═════ Records for this task ═════

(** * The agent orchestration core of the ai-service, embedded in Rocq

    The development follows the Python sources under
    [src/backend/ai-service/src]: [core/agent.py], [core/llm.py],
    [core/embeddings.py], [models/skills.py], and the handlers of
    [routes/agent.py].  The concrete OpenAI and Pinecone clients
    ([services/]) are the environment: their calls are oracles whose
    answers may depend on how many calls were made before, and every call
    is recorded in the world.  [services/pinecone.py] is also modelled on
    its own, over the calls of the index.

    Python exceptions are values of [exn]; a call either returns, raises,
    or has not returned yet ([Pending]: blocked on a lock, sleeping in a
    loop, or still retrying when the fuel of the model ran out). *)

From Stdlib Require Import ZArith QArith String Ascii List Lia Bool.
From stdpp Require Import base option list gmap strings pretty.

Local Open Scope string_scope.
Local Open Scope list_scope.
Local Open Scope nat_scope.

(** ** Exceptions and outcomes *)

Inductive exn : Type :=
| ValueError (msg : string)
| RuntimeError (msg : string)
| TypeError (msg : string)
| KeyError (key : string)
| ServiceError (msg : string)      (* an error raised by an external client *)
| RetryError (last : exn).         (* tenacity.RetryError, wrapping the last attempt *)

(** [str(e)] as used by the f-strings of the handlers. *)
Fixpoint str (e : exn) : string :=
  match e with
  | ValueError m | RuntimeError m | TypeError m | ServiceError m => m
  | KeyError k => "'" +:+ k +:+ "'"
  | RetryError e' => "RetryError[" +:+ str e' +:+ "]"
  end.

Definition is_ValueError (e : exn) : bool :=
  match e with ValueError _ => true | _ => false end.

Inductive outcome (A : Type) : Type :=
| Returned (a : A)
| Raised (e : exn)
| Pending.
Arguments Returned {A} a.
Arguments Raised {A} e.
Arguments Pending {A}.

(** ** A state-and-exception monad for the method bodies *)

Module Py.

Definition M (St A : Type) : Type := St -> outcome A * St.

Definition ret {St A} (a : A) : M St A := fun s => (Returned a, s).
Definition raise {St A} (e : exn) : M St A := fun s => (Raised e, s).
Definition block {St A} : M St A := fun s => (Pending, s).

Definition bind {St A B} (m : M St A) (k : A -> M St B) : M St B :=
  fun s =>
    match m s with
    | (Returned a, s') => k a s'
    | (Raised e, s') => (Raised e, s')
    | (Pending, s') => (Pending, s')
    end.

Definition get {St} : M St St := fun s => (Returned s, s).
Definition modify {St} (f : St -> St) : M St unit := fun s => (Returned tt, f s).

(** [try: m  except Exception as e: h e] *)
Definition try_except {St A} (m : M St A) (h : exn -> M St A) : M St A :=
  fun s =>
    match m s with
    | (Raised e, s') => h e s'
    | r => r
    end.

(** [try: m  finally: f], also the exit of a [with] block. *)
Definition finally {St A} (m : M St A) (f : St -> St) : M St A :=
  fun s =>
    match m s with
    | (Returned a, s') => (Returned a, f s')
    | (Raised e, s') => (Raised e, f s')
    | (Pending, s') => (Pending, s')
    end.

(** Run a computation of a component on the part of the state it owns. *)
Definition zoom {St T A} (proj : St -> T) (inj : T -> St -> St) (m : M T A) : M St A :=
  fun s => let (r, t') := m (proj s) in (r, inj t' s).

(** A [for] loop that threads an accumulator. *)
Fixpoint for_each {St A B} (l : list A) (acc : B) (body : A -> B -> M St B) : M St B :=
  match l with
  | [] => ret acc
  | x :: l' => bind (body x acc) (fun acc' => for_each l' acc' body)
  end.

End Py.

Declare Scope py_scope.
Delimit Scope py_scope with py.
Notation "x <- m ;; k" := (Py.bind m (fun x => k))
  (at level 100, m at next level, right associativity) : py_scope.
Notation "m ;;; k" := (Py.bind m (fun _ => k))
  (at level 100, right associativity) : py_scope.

═════

* Exercise directions
Could you set down, exactly as written, the lines above between the one holding "From stdpp Require" and the one holding "external client *)", inclusive, and nothing more?

* Task solution
From stdpp Require Import base option list gmap strings pretty.

Local Open Scope string_scope.
Local Open Scope list_scope.
Local Open Scope nat_scope.

(** ** Exceptions and outcomes *)

Inductive exn : Type :=
| ValueError (msg : string)
| RuntimeError (msg : string)
| TypeError (msg : string)
| KeyError (key : string)
| ServiceError (msg : string)      (* an error raised by an external client *)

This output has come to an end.